• _DIRECTIONS_
Find the line holding "dangling pointer with [NullPointer]." in the entries below. Give it again exactly, along with every line after it up to and including the line holding "Inductive result (A".

[Saved entries]
####################
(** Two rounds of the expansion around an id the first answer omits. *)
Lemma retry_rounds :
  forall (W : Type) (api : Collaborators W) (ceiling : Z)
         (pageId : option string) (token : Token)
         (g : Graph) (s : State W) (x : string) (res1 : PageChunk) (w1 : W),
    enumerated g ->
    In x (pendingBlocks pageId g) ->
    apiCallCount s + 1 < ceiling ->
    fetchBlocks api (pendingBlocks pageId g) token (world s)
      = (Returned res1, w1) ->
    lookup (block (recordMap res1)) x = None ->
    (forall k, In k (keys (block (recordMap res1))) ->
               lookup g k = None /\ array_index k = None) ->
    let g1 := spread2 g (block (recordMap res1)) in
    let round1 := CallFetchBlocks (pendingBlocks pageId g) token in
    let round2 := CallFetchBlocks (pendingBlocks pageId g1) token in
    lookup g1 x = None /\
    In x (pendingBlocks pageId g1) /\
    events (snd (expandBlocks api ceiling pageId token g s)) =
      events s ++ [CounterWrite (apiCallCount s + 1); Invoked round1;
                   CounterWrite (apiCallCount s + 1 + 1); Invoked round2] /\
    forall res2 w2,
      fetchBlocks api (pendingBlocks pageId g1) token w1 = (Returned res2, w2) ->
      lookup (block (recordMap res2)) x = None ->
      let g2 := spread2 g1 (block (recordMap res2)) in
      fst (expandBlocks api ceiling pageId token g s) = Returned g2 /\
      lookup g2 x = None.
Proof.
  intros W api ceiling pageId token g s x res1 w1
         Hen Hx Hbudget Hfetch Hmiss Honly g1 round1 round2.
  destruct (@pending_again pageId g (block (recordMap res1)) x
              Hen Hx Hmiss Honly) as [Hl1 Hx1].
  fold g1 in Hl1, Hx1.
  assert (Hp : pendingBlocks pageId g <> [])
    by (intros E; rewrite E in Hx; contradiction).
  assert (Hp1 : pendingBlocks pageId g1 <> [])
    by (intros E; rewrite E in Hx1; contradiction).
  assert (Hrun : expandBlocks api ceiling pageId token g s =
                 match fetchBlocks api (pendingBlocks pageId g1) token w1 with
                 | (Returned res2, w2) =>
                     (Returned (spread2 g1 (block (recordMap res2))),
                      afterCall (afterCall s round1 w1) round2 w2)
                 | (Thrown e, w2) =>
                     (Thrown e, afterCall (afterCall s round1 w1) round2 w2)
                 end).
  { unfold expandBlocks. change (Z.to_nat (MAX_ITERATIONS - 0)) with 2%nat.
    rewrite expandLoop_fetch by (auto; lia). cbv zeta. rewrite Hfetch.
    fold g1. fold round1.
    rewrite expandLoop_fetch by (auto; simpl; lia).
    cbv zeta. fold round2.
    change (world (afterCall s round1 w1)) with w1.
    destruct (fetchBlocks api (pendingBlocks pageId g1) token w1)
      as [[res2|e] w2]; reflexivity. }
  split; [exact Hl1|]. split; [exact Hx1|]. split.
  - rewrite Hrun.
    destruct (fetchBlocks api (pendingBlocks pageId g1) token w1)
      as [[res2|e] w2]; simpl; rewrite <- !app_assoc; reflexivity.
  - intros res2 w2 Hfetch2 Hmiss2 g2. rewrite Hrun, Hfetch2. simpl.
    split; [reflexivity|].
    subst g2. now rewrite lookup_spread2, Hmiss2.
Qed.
####################
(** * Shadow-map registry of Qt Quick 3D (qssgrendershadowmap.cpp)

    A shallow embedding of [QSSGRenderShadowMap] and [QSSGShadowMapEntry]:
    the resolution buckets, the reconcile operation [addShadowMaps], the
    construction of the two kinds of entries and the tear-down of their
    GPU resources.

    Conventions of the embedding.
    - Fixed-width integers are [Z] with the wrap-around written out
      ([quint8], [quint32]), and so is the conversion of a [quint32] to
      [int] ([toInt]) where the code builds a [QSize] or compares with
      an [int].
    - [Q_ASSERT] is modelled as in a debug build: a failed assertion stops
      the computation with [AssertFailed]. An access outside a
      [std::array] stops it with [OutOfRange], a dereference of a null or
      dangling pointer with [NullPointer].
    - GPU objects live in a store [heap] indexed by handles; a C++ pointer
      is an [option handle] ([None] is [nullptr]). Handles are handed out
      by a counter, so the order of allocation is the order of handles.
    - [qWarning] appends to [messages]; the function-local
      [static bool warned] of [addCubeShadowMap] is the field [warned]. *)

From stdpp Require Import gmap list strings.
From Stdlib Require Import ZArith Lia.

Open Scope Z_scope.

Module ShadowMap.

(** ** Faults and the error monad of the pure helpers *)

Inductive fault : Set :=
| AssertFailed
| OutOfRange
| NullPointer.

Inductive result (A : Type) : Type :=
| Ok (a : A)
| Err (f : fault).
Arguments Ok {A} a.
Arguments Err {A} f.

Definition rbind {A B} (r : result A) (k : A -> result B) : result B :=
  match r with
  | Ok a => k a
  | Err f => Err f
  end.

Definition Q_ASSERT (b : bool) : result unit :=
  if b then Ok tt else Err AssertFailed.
####################
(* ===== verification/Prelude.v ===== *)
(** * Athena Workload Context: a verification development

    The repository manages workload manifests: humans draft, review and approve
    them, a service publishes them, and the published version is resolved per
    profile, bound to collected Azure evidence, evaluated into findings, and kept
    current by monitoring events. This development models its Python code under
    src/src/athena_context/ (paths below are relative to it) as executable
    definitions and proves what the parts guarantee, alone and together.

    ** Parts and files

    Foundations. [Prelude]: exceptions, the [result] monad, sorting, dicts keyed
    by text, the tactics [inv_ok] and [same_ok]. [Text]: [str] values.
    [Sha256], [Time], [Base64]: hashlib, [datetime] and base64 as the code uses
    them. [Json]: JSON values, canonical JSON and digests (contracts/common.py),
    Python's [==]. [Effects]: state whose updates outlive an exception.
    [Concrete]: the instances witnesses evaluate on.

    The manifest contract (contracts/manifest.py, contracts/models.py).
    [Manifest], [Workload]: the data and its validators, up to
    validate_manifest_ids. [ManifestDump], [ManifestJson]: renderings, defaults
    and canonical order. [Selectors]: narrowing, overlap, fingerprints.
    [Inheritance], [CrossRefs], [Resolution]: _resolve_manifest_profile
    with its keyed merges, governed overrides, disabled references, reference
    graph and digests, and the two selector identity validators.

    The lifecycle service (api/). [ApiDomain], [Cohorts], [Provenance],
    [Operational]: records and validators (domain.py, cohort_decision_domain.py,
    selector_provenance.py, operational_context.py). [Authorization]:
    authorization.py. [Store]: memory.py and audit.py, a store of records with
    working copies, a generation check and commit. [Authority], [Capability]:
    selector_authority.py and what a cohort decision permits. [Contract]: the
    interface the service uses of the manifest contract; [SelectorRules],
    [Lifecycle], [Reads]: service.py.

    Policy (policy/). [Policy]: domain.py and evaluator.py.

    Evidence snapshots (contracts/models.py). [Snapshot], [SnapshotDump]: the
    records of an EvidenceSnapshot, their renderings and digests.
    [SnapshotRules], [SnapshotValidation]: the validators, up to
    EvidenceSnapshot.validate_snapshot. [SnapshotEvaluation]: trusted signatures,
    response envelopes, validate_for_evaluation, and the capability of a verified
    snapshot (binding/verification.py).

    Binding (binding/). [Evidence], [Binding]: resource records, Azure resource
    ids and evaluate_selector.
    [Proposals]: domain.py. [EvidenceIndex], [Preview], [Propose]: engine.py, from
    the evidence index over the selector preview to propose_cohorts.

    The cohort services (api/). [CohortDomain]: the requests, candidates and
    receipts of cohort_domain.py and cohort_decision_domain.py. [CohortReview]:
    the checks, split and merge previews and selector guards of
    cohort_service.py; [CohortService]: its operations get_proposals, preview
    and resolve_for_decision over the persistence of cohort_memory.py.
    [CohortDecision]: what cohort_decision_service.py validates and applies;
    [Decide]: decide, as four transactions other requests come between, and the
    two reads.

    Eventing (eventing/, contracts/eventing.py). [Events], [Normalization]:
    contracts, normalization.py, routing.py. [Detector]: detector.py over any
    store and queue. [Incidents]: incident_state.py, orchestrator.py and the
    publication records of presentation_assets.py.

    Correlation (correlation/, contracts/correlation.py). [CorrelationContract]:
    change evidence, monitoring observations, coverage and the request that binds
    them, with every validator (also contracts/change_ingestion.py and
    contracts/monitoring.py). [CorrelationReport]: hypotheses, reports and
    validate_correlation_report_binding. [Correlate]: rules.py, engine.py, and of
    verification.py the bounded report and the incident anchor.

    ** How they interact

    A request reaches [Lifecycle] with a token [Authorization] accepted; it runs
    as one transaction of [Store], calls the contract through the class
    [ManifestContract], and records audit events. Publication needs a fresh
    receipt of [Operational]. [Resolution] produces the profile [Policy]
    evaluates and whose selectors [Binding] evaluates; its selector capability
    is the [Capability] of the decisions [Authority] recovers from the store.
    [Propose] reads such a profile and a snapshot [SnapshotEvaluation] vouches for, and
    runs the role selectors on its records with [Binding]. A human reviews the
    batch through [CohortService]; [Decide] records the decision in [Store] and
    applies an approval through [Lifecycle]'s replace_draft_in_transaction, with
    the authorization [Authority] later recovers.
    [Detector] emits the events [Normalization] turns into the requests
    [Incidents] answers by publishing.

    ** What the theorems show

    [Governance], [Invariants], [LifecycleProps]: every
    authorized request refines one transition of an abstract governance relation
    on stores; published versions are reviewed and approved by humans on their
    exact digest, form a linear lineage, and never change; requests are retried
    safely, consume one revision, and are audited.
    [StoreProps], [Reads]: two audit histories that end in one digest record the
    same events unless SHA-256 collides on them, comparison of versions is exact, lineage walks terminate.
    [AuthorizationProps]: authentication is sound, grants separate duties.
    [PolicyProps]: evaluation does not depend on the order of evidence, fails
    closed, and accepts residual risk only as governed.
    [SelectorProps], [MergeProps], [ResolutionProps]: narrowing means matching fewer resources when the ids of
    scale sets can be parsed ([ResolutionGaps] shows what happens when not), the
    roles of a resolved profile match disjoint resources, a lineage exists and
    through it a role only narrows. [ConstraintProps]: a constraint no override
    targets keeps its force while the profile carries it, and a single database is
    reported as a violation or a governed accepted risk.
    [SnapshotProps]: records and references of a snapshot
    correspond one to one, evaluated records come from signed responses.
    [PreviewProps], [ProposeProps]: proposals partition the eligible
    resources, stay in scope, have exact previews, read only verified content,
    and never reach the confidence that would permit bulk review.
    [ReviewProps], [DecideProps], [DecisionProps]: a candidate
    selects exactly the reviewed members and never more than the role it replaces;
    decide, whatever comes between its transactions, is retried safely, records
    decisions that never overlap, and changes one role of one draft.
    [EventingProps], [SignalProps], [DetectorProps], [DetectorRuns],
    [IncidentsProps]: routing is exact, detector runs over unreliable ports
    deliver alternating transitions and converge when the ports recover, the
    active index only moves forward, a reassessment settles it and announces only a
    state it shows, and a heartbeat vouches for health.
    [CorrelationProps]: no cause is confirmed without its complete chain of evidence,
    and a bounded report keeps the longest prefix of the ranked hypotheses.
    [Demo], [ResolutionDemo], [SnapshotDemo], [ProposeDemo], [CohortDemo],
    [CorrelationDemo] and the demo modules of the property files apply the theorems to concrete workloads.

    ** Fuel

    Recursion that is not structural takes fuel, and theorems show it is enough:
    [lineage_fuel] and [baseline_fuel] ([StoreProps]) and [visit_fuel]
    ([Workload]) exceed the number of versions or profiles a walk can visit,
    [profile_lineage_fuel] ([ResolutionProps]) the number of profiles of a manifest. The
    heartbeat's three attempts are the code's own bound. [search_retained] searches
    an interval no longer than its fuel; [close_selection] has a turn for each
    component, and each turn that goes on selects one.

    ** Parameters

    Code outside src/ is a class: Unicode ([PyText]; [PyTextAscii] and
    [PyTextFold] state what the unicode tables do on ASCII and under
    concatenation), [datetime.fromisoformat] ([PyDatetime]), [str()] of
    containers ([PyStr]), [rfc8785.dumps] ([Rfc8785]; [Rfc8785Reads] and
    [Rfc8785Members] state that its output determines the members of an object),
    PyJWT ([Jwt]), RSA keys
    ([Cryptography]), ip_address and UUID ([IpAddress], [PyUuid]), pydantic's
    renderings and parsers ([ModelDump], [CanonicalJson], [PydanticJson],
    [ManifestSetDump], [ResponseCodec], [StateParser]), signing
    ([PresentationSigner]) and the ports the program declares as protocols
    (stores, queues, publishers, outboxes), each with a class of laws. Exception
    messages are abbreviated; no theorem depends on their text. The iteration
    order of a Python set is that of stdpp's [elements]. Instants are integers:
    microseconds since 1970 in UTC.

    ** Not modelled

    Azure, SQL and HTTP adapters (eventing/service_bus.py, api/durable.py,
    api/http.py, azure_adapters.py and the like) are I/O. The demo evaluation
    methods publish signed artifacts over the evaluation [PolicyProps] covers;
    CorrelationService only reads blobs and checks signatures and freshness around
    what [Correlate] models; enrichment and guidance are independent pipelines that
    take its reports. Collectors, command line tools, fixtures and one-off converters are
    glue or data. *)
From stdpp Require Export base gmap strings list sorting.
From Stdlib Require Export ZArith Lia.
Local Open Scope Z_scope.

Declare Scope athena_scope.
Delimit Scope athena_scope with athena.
####################
• _EXPECTED ANSWER_
      dangling pointer with [NullPointer].
    - GPU objects live in a store [heap] indexed by handles; a C++ pointer
      is an [option handle] ([None] is [nullptr]). Handles are handed out
      by a counter, so the order of allocation is the order of handles.
    - [qWarning] appends to [messages]; the function-local
      [static bool warned] of [addCubeShadowMap] is the field [warned]. *)

From stdpp Require Import gmap list strings.
From Stdlib Require Import ZArith Lia.

Open Scope Z_scope.

Module ShadowMap.

(** ** Faults and the error monad of the pure helpers *)

Inductive fault : Set :=
| AssertFailed
| OutOfRange
| NullPointer.

Inductive result (A : Type) : Type :=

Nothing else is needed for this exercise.